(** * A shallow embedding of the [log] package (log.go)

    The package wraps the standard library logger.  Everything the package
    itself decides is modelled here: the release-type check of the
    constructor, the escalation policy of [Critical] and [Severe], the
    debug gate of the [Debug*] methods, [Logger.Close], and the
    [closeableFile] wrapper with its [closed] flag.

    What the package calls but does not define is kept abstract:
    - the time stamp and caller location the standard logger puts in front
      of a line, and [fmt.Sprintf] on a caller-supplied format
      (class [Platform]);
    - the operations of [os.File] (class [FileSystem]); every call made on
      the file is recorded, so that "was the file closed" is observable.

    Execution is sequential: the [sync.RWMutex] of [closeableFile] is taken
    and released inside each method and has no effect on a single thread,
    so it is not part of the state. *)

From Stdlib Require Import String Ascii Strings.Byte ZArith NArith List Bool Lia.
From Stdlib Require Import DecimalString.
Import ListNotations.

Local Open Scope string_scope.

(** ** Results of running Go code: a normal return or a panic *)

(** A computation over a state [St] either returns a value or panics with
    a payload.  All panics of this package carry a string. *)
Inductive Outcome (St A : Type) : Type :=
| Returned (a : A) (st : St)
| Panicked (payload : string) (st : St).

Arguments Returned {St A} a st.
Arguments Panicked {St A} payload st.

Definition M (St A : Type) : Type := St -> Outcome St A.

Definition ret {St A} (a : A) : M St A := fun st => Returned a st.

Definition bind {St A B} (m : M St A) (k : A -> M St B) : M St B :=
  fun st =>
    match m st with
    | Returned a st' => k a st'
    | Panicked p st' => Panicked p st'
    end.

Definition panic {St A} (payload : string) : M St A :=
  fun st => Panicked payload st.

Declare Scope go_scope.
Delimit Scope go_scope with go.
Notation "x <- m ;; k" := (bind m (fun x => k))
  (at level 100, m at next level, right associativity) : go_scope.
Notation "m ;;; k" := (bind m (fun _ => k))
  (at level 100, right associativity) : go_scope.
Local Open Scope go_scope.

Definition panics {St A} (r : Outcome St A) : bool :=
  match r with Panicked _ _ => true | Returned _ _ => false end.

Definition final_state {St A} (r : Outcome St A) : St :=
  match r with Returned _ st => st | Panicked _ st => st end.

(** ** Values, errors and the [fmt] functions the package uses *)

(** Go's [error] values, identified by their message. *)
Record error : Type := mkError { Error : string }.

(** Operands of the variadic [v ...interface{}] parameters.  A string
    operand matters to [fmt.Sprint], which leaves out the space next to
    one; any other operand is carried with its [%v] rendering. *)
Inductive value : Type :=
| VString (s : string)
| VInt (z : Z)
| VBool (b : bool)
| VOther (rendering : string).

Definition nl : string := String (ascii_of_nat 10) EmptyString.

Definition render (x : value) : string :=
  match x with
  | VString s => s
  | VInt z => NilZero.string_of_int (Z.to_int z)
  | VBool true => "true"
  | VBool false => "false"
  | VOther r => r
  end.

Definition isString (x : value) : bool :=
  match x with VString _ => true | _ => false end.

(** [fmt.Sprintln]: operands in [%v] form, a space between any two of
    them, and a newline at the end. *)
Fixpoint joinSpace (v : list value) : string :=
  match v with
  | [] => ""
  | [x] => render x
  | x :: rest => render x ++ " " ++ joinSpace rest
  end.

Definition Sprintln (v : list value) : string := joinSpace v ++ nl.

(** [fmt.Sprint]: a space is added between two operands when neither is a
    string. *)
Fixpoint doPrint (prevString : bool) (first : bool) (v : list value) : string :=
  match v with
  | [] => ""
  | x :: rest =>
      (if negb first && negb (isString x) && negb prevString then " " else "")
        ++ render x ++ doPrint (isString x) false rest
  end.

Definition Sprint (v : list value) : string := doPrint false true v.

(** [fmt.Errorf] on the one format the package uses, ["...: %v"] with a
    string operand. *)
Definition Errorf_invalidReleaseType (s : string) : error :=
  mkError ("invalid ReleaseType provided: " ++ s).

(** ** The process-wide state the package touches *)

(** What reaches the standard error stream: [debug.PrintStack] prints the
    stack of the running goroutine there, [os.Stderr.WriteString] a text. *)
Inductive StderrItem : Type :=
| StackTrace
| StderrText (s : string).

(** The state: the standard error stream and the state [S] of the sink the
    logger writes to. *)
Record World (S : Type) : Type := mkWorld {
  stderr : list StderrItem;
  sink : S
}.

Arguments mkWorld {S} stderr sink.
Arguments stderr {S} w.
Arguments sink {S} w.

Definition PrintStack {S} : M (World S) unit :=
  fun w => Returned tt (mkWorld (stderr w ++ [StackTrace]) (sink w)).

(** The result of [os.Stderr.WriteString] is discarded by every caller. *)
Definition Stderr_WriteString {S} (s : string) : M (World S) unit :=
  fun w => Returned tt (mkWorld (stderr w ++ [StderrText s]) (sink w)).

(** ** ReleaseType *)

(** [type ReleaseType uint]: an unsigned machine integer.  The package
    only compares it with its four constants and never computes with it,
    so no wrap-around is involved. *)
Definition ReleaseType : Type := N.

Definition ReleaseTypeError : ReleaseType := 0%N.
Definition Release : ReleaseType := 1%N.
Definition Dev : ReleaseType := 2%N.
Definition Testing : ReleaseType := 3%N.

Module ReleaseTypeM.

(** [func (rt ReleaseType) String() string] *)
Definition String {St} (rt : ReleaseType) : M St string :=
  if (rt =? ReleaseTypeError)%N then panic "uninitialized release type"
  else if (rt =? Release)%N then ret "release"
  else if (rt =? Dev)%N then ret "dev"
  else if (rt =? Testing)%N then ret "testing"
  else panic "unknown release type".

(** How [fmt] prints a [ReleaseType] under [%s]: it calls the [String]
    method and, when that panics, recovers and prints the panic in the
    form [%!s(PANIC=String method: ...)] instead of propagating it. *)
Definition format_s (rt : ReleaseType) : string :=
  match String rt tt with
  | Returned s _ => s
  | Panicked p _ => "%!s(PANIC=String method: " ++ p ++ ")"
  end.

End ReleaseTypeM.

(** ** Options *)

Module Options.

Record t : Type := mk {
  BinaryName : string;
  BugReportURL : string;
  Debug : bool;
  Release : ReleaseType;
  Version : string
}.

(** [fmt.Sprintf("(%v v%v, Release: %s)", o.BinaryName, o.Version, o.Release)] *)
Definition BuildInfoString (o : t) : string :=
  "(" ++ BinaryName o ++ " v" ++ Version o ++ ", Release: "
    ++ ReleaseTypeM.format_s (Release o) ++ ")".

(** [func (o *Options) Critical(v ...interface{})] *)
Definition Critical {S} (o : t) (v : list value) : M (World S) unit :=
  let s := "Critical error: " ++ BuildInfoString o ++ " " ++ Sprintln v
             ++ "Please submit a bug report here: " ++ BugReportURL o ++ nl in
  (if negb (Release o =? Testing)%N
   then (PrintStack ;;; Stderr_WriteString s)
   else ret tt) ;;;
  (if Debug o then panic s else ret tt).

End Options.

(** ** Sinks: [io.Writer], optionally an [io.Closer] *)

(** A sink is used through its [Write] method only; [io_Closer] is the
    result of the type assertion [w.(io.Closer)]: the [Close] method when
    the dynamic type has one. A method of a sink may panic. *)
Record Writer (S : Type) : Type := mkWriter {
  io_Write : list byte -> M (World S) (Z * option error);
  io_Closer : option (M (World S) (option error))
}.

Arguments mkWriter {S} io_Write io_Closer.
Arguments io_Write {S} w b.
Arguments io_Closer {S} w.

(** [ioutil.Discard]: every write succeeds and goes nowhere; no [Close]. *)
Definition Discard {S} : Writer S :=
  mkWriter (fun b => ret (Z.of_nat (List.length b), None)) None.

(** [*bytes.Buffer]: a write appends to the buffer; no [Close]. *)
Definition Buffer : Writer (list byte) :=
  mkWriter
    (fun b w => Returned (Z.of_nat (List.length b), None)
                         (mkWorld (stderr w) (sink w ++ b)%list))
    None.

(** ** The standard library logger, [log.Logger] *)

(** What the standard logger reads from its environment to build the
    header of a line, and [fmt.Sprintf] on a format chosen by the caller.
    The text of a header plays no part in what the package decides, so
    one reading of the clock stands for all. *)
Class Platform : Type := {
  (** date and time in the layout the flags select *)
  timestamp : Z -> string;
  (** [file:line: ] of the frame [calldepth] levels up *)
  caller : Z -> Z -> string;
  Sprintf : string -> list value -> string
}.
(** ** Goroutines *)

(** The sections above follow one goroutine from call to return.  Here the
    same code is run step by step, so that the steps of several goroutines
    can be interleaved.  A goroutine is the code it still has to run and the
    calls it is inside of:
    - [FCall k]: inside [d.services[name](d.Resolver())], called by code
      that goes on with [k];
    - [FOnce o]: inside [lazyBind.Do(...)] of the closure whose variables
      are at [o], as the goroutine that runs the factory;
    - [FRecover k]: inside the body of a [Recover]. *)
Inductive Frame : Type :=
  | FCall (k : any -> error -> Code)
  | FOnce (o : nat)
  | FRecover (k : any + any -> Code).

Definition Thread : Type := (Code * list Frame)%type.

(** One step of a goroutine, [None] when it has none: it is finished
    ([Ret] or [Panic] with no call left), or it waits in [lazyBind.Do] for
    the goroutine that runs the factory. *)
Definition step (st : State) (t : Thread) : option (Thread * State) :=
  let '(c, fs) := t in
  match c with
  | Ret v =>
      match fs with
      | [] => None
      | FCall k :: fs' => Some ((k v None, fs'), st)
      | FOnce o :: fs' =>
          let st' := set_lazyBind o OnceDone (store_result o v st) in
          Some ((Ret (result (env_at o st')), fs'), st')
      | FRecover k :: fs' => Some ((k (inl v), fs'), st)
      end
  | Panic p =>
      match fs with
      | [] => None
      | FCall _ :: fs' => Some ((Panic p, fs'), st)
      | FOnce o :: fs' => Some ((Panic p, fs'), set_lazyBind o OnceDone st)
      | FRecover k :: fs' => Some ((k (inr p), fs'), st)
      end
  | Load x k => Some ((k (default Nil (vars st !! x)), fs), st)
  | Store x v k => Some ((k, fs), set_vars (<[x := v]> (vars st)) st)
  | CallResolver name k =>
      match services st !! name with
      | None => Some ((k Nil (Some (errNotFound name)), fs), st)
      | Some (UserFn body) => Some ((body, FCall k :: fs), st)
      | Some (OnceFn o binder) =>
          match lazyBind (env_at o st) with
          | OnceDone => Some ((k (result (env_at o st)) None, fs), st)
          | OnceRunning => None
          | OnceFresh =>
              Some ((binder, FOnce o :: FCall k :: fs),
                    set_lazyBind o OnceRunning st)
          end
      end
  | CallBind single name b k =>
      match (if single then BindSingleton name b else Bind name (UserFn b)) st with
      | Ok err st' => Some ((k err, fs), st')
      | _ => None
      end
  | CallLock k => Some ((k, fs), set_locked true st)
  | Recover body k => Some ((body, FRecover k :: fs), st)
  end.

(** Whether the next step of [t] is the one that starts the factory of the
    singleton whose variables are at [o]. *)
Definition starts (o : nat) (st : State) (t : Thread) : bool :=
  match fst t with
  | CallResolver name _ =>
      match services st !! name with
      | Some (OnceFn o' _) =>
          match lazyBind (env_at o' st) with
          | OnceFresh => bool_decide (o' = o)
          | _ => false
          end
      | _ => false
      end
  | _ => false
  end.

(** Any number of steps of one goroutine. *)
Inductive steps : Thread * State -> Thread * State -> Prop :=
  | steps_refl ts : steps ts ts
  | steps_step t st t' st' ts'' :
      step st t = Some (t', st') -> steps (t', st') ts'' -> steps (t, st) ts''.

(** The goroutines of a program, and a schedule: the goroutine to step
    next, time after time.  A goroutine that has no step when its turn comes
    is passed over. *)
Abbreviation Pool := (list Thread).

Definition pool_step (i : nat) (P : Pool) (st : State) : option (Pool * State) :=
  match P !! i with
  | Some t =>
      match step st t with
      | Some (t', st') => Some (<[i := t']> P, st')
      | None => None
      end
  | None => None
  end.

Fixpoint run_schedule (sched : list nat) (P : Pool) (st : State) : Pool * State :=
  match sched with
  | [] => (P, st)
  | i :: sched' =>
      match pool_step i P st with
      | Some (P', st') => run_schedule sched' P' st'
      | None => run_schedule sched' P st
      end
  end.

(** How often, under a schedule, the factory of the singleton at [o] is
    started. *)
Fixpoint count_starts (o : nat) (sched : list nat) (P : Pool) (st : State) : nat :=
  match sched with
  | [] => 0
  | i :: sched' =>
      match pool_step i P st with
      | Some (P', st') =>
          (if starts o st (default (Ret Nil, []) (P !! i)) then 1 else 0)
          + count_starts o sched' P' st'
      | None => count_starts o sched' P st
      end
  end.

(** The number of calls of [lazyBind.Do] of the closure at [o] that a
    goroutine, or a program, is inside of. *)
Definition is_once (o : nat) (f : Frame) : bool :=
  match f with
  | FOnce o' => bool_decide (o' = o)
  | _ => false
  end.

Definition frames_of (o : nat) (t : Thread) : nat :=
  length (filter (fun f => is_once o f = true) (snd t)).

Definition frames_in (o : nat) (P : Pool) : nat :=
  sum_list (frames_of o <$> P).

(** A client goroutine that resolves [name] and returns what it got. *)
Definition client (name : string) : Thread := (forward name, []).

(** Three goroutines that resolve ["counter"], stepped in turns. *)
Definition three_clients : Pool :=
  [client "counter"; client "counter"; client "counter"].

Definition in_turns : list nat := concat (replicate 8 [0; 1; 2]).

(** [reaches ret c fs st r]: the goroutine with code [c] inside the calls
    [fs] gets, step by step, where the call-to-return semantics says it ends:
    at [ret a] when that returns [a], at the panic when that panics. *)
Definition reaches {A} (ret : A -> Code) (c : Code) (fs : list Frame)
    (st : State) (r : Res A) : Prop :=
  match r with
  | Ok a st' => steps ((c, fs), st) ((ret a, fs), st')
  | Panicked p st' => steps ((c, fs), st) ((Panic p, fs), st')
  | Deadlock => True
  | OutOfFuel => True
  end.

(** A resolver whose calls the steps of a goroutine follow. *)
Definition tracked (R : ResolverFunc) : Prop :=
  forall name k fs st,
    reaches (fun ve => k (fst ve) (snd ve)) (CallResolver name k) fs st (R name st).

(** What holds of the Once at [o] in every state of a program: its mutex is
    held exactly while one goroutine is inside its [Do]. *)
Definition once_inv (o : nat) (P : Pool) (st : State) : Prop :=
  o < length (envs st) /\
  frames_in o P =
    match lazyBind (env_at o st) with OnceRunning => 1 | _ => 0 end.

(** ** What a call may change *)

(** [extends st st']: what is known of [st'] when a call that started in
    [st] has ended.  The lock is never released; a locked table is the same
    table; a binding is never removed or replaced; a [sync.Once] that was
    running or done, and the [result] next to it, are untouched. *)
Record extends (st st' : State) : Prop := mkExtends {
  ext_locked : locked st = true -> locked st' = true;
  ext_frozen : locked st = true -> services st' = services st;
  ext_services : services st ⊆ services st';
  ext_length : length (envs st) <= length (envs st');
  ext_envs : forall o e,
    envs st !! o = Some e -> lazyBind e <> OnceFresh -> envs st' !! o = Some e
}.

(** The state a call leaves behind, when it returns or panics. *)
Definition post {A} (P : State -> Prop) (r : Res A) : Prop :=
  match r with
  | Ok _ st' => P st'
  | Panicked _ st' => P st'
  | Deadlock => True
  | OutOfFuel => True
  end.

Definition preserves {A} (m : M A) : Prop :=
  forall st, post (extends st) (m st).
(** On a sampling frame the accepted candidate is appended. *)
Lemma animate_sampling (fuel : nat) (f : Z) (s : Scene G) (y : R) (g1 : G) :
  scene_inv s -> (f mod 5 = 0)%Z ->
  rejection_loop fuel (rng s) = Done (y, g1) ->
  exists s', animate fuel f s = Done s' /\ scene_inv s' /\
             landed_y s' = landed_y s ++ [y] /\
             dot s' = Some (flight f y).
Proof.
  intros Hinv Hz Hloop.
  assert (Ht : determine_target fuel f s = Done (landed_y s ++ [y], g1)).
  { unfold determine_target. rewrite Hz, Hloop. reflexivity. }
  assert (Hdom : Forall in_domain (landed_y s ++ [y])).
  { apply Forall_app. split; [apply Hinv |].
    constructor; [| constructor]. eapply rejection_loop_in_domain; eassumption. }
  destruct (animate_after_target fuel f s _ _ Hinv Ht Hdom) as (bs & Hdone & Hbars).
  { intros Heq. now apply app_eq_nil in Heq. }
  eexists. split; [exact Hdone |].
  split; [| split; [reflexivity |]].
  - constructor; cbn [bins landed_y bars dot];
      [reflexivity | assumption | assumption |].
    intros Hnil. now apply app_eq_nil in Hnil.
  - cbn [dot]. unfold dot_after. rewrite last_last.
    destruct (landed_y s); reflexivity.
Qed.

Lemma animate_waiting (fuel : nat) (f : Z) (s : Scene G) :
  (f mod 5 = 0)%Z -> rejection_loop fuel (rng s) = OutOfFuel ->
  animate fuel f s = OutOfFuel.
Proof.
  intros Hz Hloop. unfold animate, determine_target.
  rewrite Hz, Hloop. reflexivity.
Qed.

----------------------------------------

_PROBLEM DETAILS_:
Scan the listing for the word "Sprintln". Copy every line in which it appears.

_COMPLETED EXERCISE_:
(** [fmt.Sprintln]: operands in [%v] form, a space between any two of
Definition Sprintln (v : list value) : string := joinSpace v ++ nl.
  let s := "Critical error: " ++ BuildInfoString o ++ " " ++ Sprintln v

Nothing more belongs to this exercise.